(** The types, with the table's rows left out. *)
Lemma number_type t n : value_ok t (Number n) ->
  (t = 1 /\ n <= 0xff) \/ (t = 2 /\ n <= 0xffff) \/ t = 4 \/ (t = 5 /\ n <= 0xfffffff).
Proof.
  intros (max & Hmax & Hn). unfold max_value in Hmax.
  unfold RRR_MQTT_PROPERTY_DATA_TYPE_ONE, RRR_MQTT_PROPERTY_DATA_TYPE_TWO,
    RRR_MQTT_PROPERTY_DATA_TYPE_FOUR, RRR_MQTT_PROPERTY_DATA_TYPE_VINT in *.
  repeat (btest; [simplify_eq; lia|]). done.
Qed.

Lemma stands_for_type p it : stands_for big p it -> def_data_type (definition p) = item_type it.
Proof. intros (_ & Hd & _). unfold item_type. by rewrite Hd. Qed.

Lemma property_size_spec p it : stands_for big p it ->
  property_size big p = Ret (Z.of_nat (length (value_wire (item_type it) it.2))).
Proof.
  intros Hs. pose proof (stands_for_type p it Hs) as Ht. destruct Hs as ((_ & Hv) & _ & Hp).
  unfold property_size. rewrite Ht. destruct it as [id [n|bs|a b]]; cbn [snd] in *.
  - pose proof (number_range _ _ Hv) as Hr. destruct Hp as (_ & _ & Hd & _).
    destruct (number_type _ _ Hv) as [[E Hb]|[[E Hb]|[E|[E Hb]]]]; unfold value_wire; rewrite E;
      cbn -[vint_size_loop vint_enc Z.land]; try done.
    rewrite Hd. rewrite read_number_exact. cbn [mbind outcome_bind]. rewrite host_dec_enc by done.
    rewrite vint_mask by lia. cbn [Z.eqb negb]. rewrite (vint_size 5) by (simpl; lia).
    rewrite vint_enc_enough by (simpl; lia). done.
  - destruct Hv as (E & _ & Hl & _), Hp as ((_ & Hlen & _) & _). rewrite Hlen.
    unfold value_wire. autorewrite with rrr_len.
    destruct E as [-> | ->]; cbn -[Z.of_nat]; rewrite wrap_small by lia; f_equal; lia.
  - destruct Hv as (-> & (_ & Ha & _) & (_ & Hb & _)).
    destruct Hp as ((_ & Hla & _) & s & -> & (_ & Hlb & _) & _). rewrite Hla, Hlb.
    unfold value_wire. autorewrite with rrr_len.
    cbn -[Z.of_nat]; rewrite !wrap_small by lia; f_equal; lia.
Qed.

(** Bytes of the values, without the identifiers. *)
Definition values_size (l : list item) : Z :=
  foldr (fun it n => Z.of_nat (length (value_wire (item_type it) it.2)) + n) 0 l.

Lemma values_size_nonneg l : 0 <= values_size l.
Proof. unfold values_size. induction l; simpl; lia. Qed.

Lemma items_wire_length l :
  Z.of_nat (length (items_wire l)) = values_size l + Z.of_nat (length l).
Proof.
  induction l as [|it l IH]; [done|]. unfold items_wire in *. simpl. rewrite length_app. lia.
Qed.

Lemma calculate_size_loop_spec ps l r c : Forall2 (stands_for big) ps l ->
  0 <= r -> 0 <= c -> r + values_size l <= RRR_LENGTH_MAX ->
  c + Z.of_nat (length l) <= RRR_LENGTH_MAX ->
  calculate_size_loop big ps r c = Ret (r + values_size l, c + Z.of_nat (length l)).
Proof.
  unfold RRR_LENGTH_MAX. intros H. revert r c.
  induction H as [|p it ps l Hp _ IH]; intros r c Hr Hc Hmax Hcnt; cbn [calculate_size_loop].
  - simpl. f_equal. f_equal; lia.
  - rewrite (property_size_spec p it Hp). cbn [mbind outcome_bind].
    pose proof (values_size_nonneg l). simpl in *. unfold RRR_LENGTH_MAX.
    rewrite (proj2 (Z.ltb_ge _ 0)), (proj2 (Z.ltb_ge _ _)) by lia. simpl.
    rewrite wrap_small by lia. rewrite IH by lia. f_equal. f_equal; lia.
Qed.

Lemma calculate_size_spec c l : collection_holds big c l ->
  values_size l + Z.of_nat (length l) <= RRR_LENGTH_MAX ->
  rrr_mqtt_property_collection_calculate_size big c = Ret (0, values_size l, Z.of_nat (length l)).
Proof.
  intros H Hmax. pose proof (values_size_nonneg l). unfold RRR_LENGTH_MAX in *.
  unfold rrr_mqtt_property_collection_calculate_size.
  rewrite (calculate_size_loop_spec (nodes c) l) by (unfold RRR_LENGTH_MAX; try done; lia).
  cbn [mbind outcome_bind]. by rewrite wrap_small by lia.
Qed.

End Values.

(** * Copies *)

Section Copy.
Context (big : bool) (alloc_ok : Z -> bool).

(** Outcome of copying a property: a copy of its value, or memory was refused. *)
Definition copied (it : item) (r : outcome (Z * option rrr_mqtt_property)) : Prop :=
  (exists q, r = Ret (0, Some q) /\ stands_for big q it) \/
  (r = Ret (1, None) /\ exists n, alloc_ok n = false).

(** The bytes that copying reads. *)
Definition bytes_of (p : rrr_mqtt_property) (bs : list Z) : Prop :=
  0 < p_length p /\ p_length p = Z.of_nat (length bs) /\ read_data (data p) (p_length p) = Ret bs.

Lemma text_bytes p bs : holds_text p bs -> text_ok bs -> bytes_of p bs.
Proof.
  intros (_ & Hl & rest & Hd) (Hne & _). assert (length bs <> 0%nat) by (by destruct bs).
  split_and!; [lia|done|]. rewrite Hl, Hd. apply read_data_app.
Qed.

Lemma number_bytes p n : holds_number big p n -> bytes_of p (host_enc big 4 n).
Proof.
  intros (_ & Hl & Hd & _). split_and!; [lia|by rewrite length_host_enc|].
  rewrite Hl, Hd. apply read_number_exact.
Qed.

(** A property without sibling, copied by either function. *)
Lemma clone_single p bs : bytes_of p bs -> sibling p = None ->
  (exists q, clone_from alloc_ok p = Ret (0, Some q) /\ sibling q = None /\
     definition q = definition p /\ internal_data_type q = internal_data_type p /\
     p_length q = p_length p /\ data q = Some bs) \/
  (clone_from alloc_ok p = Ret (1, None) /\ exists n, alloc_ok n = false).
Proof.
  intros (Hpos & Hl & Hr) Hs. destruct p as [o s d t l lo dat]. cbn in *. subst s.
  destruct (alloc_ok sizeof_rrr_mqtt_property) eqn:H1; [|right; split; [done|by eexists]].
  rewrite (proj2 (Z.leb_gt _ _)) by lia. cbn.
  destruct (alloc_ok l) eqn:H2; [|right; split; [done|by eexists]].
  cbn. rewrite Hr. cbn. left. by eexists.
Qed.

Lemma static_clone_single p bs : bytes_of p bs -> sibling p = None ->
  (exists q, static_rrr_mqtt_property_clone alloc_ok p = Ret (0, Some q) /\ sibling q = None /\
     definition q = definition p /\ internal_data_type q = internal_data_type p /\
     p_length q = p_length p /\ data q = Some bs) \/
  (static_rrr_mqtt_property_clone alloc_ok p = Ret (1, None) /\ exists n, alloc_ok n = false).
Proof.
  intros (Hpos & Hl & Hr) Hs. destruct p as [o s d t l lo dat]. cbn in *. subst s.
  unfold rrr_mqtt_property_new.
  destruct (alloc_ok sizeof_rrr_mqtt_property) eqn:H1; [|right; split; [done|by eexists]].
  rewrite (proj2 (Z.ltb_lt _ _)) by lia.
  destruct (alloc_ok l) eqn:H2; [|right; split; [done|by eexists]].
  cbn. rewrite Hr. cbn. left. by eexists.
Qed.

Lemma copy_stands p q it bs : stands_for big p it -> bytes_of p bs -> sibling p = None ->
  sibling q = None -> definition q = definition p -> internal_data_type q = internal_data_type p ->
  p_length q = p_length p -> data q = Some bs -> stands_for big q it.
Proof.
  intros (Hok & Hd & Hp) (_ & Hl & Hr) Hsp Hsq Edef Et El Ed. split; [done|]. rewrite Edef.
  split; [done|]. destruct (it.2) as [n|t|a b].
  - destruct Hp as (Ht & Hl4 & Hdat & _). rewrite Hl4, Hdat, read_number_exact in Hr.
    injection Hr as <-. unfold holds_number. by rewrite Et, El, Ed.
  - destruct Hp as ((Ht & Hlt & rest & Hdat) & _). rewrite Hlt, Hdat, read_data_app in Hr.
    injection Hr as <-. split; [|done]. split_and!; [by rewrite Et|lia|]. exists [].
    by rewrite app_nil_r.
  - by destruct Hp as (_ & s & ? & _); simplify_eq.
Qed.

Lemma copy_text p q bs : holds_text p bs -> internal_data_type q = internal_data_type p ->
  p_length q = p_length p -> data q = Some bs -> holds_text q bs.
Proof.
  intros (Ht & Hl & _) Et El Ed. split_and!; [by rewrite Et|lia|]. exists []. by rewrite app_nil_r.
Qed.

(** The value of an item without sibling. *)
Lemma single_bytes p it : stands_for big p it -> sibling p = None ->
  exists bs, bytes_of p bs.
Proof.
  intros ((_ & Hv) & _ & Hp) Hs. destruct (it.2) as [n|t|a b].
  - eexists. by apply number_bytes.
  - exists t. apply text_bytes; [apply Hp|apply Hv].
  - by destruct Hp as (_ & s & ? & _); simplify_eq.
Qed.

Lemma pair_bytes p s it : stands_for big p it -> sibling p = Some s ->
  exists id a b, it = (id, Pair a b) /\ holds_text p a /\ holds_text s b /\ sibling s = None /\
    bytes_of p a /\ bytes_of s b.
Proof.
  intros ((_ & Hv) & _ & Hp) Hs. destruct it as [id [n|t|a b]]; cbn [fst snd] in *.
  - destruct Hp as (_ & _ & _ & ?). congruence.
  - destruct Hp as (_ & ?). congruence.
  - destruct Hp as (Ha & s' & Es & Hb & Hsn), Hv as (_ & Hta & Htb). simplify_eq.
    exists id, a, b. split_and!; try done; by apply text_bytes.
Qed.

Lemma clone_spec p it : stands_for big p it -> copied it (clone_from alloc_ok p).
Proof.
  intros Hs. destruct (sibling p) as [s|] eqn:Esib.
  - destruct (pair_bytes p s it Hs Esib)
      as (id & a & b & -> & Ha & Hb & Hsn & (Hpos & Hl & Hr) & Hbs).
    destruct Hs as (Hok & Hd & _).
    destruct p as [o sib d t l lo dat]. cbn in *. subst sib.
    destruct (alloc_ok sizeof_rrr_mqtt_property) eqn:H1; [|right; split; [done|by eexists]].
    rewrite (proj2 (Z.leb_gt _ _)) by lia. cbn.
    destruct (alloc_ok l) eqn:H2; [|right; split; [done|by eexists]]. cbn. rewrite Hr. cbn.
    destruct (clone_single s b Hbs Hsn) as [(q & -> & Hq0 & Hq1 & Hq2 & Hq3 & Hq4)|(-> & Hno)].
    + left. cbn. eexists. split; [done|]. split; [done|]. split; [done|]. cbn. split.
      * by apply (copy_text (mk_property o (Some s) d t l lo dat)).
      * exists q. split_and!; [done|by apply (copy_text s)|done].
    + by right.
  - destruct (single_bytes p it Hs Esib) as [bs Hbs].
    destruct (clone_single p bs Hbs Esib) as [(q & -> & Hq0 & Hq1 & Hq2 & Hq3 & Hq4)|(-> & Hno)];
      [left|by right]. exists q. split; [done|]. by apply (copy_stands p q it bs).
Qed.

Lemma static_clone_spec p it : stands_for big p it ->
  copied it (static_rrr_mqtt_property_clone alloc_ok p).
Proof.
  intros Hs. destruct (sibling p) as [s|] eqn:Esib.
  - destruct (pair_bytes p s it Hs Esib)
      as (id & a & b & -> & Ha & Hb & Hsn & (Hpos & Hl & Hr) & Hbs).
    destruct Hs as (Hok & Hd & _).
    destruct p as [o sib d t l lo dat]. cbn in *. subst sib. unfold rrr_mqtt_property_new.
    destruct (alloc_ok sizeof_rrr_mqtt_property) eqn:H1; [|right; split; [done|by eexists]].
    destruct (static_clone_single s b Hbs Hsn)
      as [(q & -> & Hq0 & Hq1 & Hq2 & Hq3 & Hq4)|(-> & Hno)]; [|by right]. cbn.
    rewrite (proj2 (Z.ltb_lt _ _)) by lia.
    destruct (alloc_ok l) eqn:H2; [|right; split; [done|by eexists]]. cbn. rewrite Hr. cbn.
    left. eexists. split; [done|]. split; [done|]. split; [done|]. cbn. split.
    + by apply (copy_text (mk_property o (Some s) d t l lo dat)).
    + exists q. split_and!; [done|by apply (copy_text s)|done].
  - destruct (single_bytes p it Hs Esib) as [bs Hbs].
    destruct (static_clone_single p bs Hbs Esib)
      as [(q & -> & Hq0 & Hq1 & Hq2 & Hq3 & Hq4)|(-> & Hno)];
      [left|by right]. exists q. split; [done|]. by apply (copy_stands p q it bs).
Qed.

(** ** Collections *)

Lemma set_order_stands p it n : stands_for big p it -> stands_for big (set_order p n) it.
Proof. destruct p. done. Qed.

Lemma collection_add_holds c p l it : collection_holds big c l -> stands_for big p it ->
  collection_holds big (rrr_mqtt_property_collection_add c p) (l ++ [it]).
Proof.
  intros Hc Hp. apply Forall2_app; [done|]. constructor; [by apply set_order_stands|constructor].
Qed.

(** A number that fits is added; one that does not is left out without an error. *)
Lemma collection_add_uint32_spec c l id def v : collection_holds big c l -> byte_ok id ->
  rrr_mqtt_property_get_definition id = Some def -> 0 <= v ->
  match max_value (def_data_type def) with
  | None => rrr_mqtt_property_collection_add_uint32 big alloc_ok c id v = Bug
  | Some max =>
    if v <=? max then
      exists ret c', rrr_mqtt_property_collection_add_uint32 big alloc_ok c id v = Ret (ret, c') /\
        ((ret = 0 /\ collection_holds big c' (l ++ [(id, Number v)])) \/
         (ret = 1 /\ c' = c /\ exists n, alloc_ok n = false))
    else rrr_mqtt_property_collection_add_uint32 big alloc_ok c id v = Ret (0, c)
  end.
Proof.
  intros Hc Hid Hdef Hv. unfold rrr_mqtt_property_collection_add_uint32. rewrite Hdef.
  destruct (max_value _) as [max|] eqn:Hmax; [|done].
  destruct (Z.leb_spec v max) as [Hle|Hgt]; [|by rewrite (proj2 (Z.ltb_lt _ _)) by lia].
  rewrite (proj2 (Z.ltb_ge _ _)) by lia. unfold rrr_mqtt_property_new, rrr_mqtt_property_save_uint32.
  destruct (alloc_ok sizeof_rrr_mqtt_property) eqn:H1;
    [|eexists _, _; split; [done|]; right; split_and!; try done; by eexists].
  cbn. destruct (alloc_ok 4) eqn:H2;
    [|eexists _, _; split; [done|]; right; split_and!; try done; by eexists].
  eexists _, _. split; [done|]. left. split; [done|]. apply collection_add_holds; [done|].
  split; [|by split]. split; [done|]. unfold item_type. cbn. rewrite Hdef. by exists max.
Qed.
(* ===== verification/MqttSubscription.v ===== *)
(** Subscriptions and collections of them (src/src/lib/mqtt/mqtt_subscription.c).
    A linked list is the list of its nodes, in order; a subscription that is
    handed over by pointer is an [option], [None] once the callee has taken it.
    Topic filters are C strings, given by their bytes without the terminator.
    [alloc_ok n] tells whether an allocation of [n] bytes succeeds, [alloc_token]
    the same for the tokens of a filter. *)
From S2P Require Import Prelude Types Utf8 Parse MqttTopic MqttPayloadBuf.
From stdpp Require Import gmap list.
Open Scope Z_scope.
Open Scope c_scope.

Module MqttSubscription.
Import Types MqttTopic MqttPayloadBuf.

Definition RRR_MQTT_SUBSCRIPTION_OK : Z := RRR_MQTT_OK.
Definition RRR_MQTT_SUBSCRIPTION_MATCH : Z := RRR_MQTT_OK.
Definition RRR_MQTT_SUBSCRIPTION_INTERNAL_ERROR : Z := RRR_MQTT_INTERNAL_ERROR.
Definition RRR_MQTT_SUBSCRIPTION_REPLACED : Z := 16.
Definition RRR_MQTT_SUBSCRIPTION_MISMATCH : Z := RRR_READ_INCOMPLETE.
Definition RRR_MQTT_SUBSCRIPTION_REFUSED : Z := RRR_READ_INCOMPLETE.

Definition RRR_MQTT_SUBSCRIPTION_ITERATE_OK : Z := 0.
Definition RRR_MQTT_SUBSCRIPTION_ITERATE_INTERNAL_ERROR : Z := 1 <<< 0.
Definition RRR_MQTT_SUBSCRIPTION_ITERATE_DESTROY : Z := 1 <<< 1.
Definition RRR_MQTT_SUBSCRIPTION_ITERATE_STOP : Z := 1 <<< 2.

Definition RRR_MQTT_SUBSCRIPTION_COLLECTION_MAX : Z := 65536.

Definition RRR_MQTT_P_5_REASON_OK : Z := 0x00.
Definition RRR_MQTT_P_5_REASON_NO_SUBSCRIPTION_EXISTED : Z := 0x11.
Definition RRR_MQTT_P_5_REASON_TOPIC_FILTER_INVALID : Z := 0x8F.

(** The bits of the options byte of a SUBSCRIBE packet. *)
Definition RRR_MQTT_SUBSCRIPTION_GET_FLAG_RAW_QOS (flags : Z) : Z :=
  flags &&& ((1 <<< 0) ||| (1 <<< 1)).
Definition RRR_MQTT_SUBSCRIPTION_GET_FLAG_RAW_NL (flags : Z) : Z := (flags &&& (1 <<< 2)) >>> 2.
Definition RRR_MQTT_SUBSCRIPTION_GET_FLAG_RAW_RAP (flags : Z) : Z := (flags &&& (1 <<< 3)) >>> 3.
Definition RRR_MQTT_SUBSCRIPTION_GET_FLAG_RAW_RETAIN (flags : Z) : Z :=
  (flags &&& ((1 <<< 4) ||| (1 <<< 5))) >>> 4.
Definition RRR_MQTT_SUBSCRIPTION_GET_FLAG_RAW_RESERVED (flags : Z) : Z :=
  (flags &&& ((1 <<< 6) ||| (1 <<< 7))) >>> 6.

Record rrr_mqtt_subscription := mk_sub {
  topic_filter : list Z;
  token_tree : list (list Z);
  retain_handling : Z;
  rap : Z;
  nl : Z;
  qos_or_reason_v5 : Z
}.

#[export] Instance subscription_eq_dec : EqDecision rrr_mqtt_subscription.
Proof. solve_decision. Defined.

Abbreviation rrr_mqtt_subscription_collection := (list rrr_mqtt_subscription).

Definition sizeof_rrr_mqtt_subscription : Z := 40.
Definition sizeof_rrr_mqtt_subscription_collection : Z := 24.

Definition set_reason (s : rrr_mqtt_subscription) (reason : Z) : rrr_mqtt_subscription :=
  mk_sub (topic_filter s) (token_tree s) (retain_handling s) (rap s) (nl s) reason.

Section Alloc.
Context (alloc_ok : Z -> bool) (alloc_token : nat -> bool).

(** The status and [*target]. *)
Definition rrr_mqtt_subscription_new (filter : list Z) (retain_handling rap nl qos : Z)
  : outcome (Z * option rrr_mqtt_subscription) :=
  if (0 <? nl) || (0 <? rap) || (2 <? retain_handling) then Bug
  else
    invalid ← rrr_mqtt_topic_filter_validate_name filter;
    if negb (invalid =? 0) then Bug
    else if negb (alloc_ok sizeof_rrr_mqtt_subscription) then Ret (1, None)
    else if first_char filter =? 0 then Bug
    else if negb (alloc_ok (Z.of_nat (length filter) + 1)) then
      (* [sub] is tested again in place of [sub->topic_filter], which is copied to. *)
      Oob
    else
      let '(ret, tokens) := rrr_mqtt_topic_tokenize alloc_token filter in
      if negb (ret =? 0) then Ret (1, None)
      else Ret (0, Some (mk_sub filter tokens retain_handling rap nl qos)).

Definition rrr_mqtt_subscription_clone (source : rrr_mqtt_subscription)
  : outcome (Z * option rrr_mqtt_subscription) :=
  rrr_mqtt_subscription_new (topic_filter source) (retain_handling source) (rap source)
    (nl source) (qos_or_reason_v5 source).

(** [target] gets the contents of [*source], which is destroyed. *)
Definition rrr_mqtt_subscription_replace_and_destroy (target source : rrr_mqtt_subscription)
  : rrr_mqtt_subscription * option rrr_mqtt_subscription := (source, None).

Definition rrr_mqtt_subscription_match_publish (subscription : rrr_mqtt_subscription)
    (topic : list Z) (publish_tokens : list (list Z)) : outcome Z :=
  invalid ← rrr_mqtt_topic_validate_name (Some topic);
  if negb (invalid =? 0) then Bug
  else rrr_mqtt_topic_match_tokens_recursively (token_tree subscription) publish_tokens.

Section Match.
Context {St : Type} (match_callback : rrr_mqtt_subscription -> St -> outcome (Z * St)).
Context (topic : list Z) (publish_tokens : list (list Z)).

(** Status, count of matches and the state of the callback. *)
Fixpoint match_publish_with_callback_loop (l : rrr_mqtt_subscription_collection) (ret count : Z)
    (st : St) : outcome (Z * Z * St) :=
  match l with
  | [] => Ret (ret, count, st)
  | node :: l =>
    m ← rrr_mqtt_subscription_match_publish node topic publish_tokens;
    if m =? RRR_MQTT_TOKEN_MATCH then
      '(ret, st) ← match_callback node st;
      count ← rrr_length_inc_bug count;
      if negb (ret =? 0) then Ret (RRR_MQTT_SUBSCRIPTION_INTERNAL_ERROR, count, st)
      else match_publish_with_callback_loop l ret count st
    else if negb (m =? RRR_MQTT_TOKEN_MISMATCH) then
      Ret (RRR_MQTT_SUBSCRIPTION_INTERNAL_ERROR, count, st)
    else match_publish_with_callback_loop l RRR_MQTT_SUBSCRIPTION_OK count st
  end.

§ **TASK GOAL**: Please give again the lines above between the line holding "Definition copied (it" and the line holding "Lemma number_bytes p", inclusive, exactly as they are and with nothing added.

§ **ANSWER TO THIS TASK**:
Definition copied (it : item) (r : outcome (Z * option rrr_mqtt_property)) : Prop :=
  (exists q, r = Ret (0, Some q) /\ stands_for big q it) \/
  (r = Ret (1, None) /\ exists n, alloc_ok n = false).

(** The bytes that copying reads. *)
Definition bytes_of (p : rrr_mqtt_property) (bs : list Z) : Prop :=
  0 < p_length p /\ p_length p = Z.of_nat (length bs) /\ read_data (data p) (p_length p) = Ret bs.

Lemma text_bytes p bs : holds_text p bs -> text_ok bs -> bytes_of p bs.
Proof.
  intros (_ & Hl & rest & Hd) (Hne & _). assert (length bs <> 0%nat) by (by destruct bs).
  split_and!; [lia|done|]. rewrite Hl, Hd. apply read_data_app.
Qed.

Lemma number_bytes p n : holds_number big p n -> bytes_of p (host_enc big 4 n).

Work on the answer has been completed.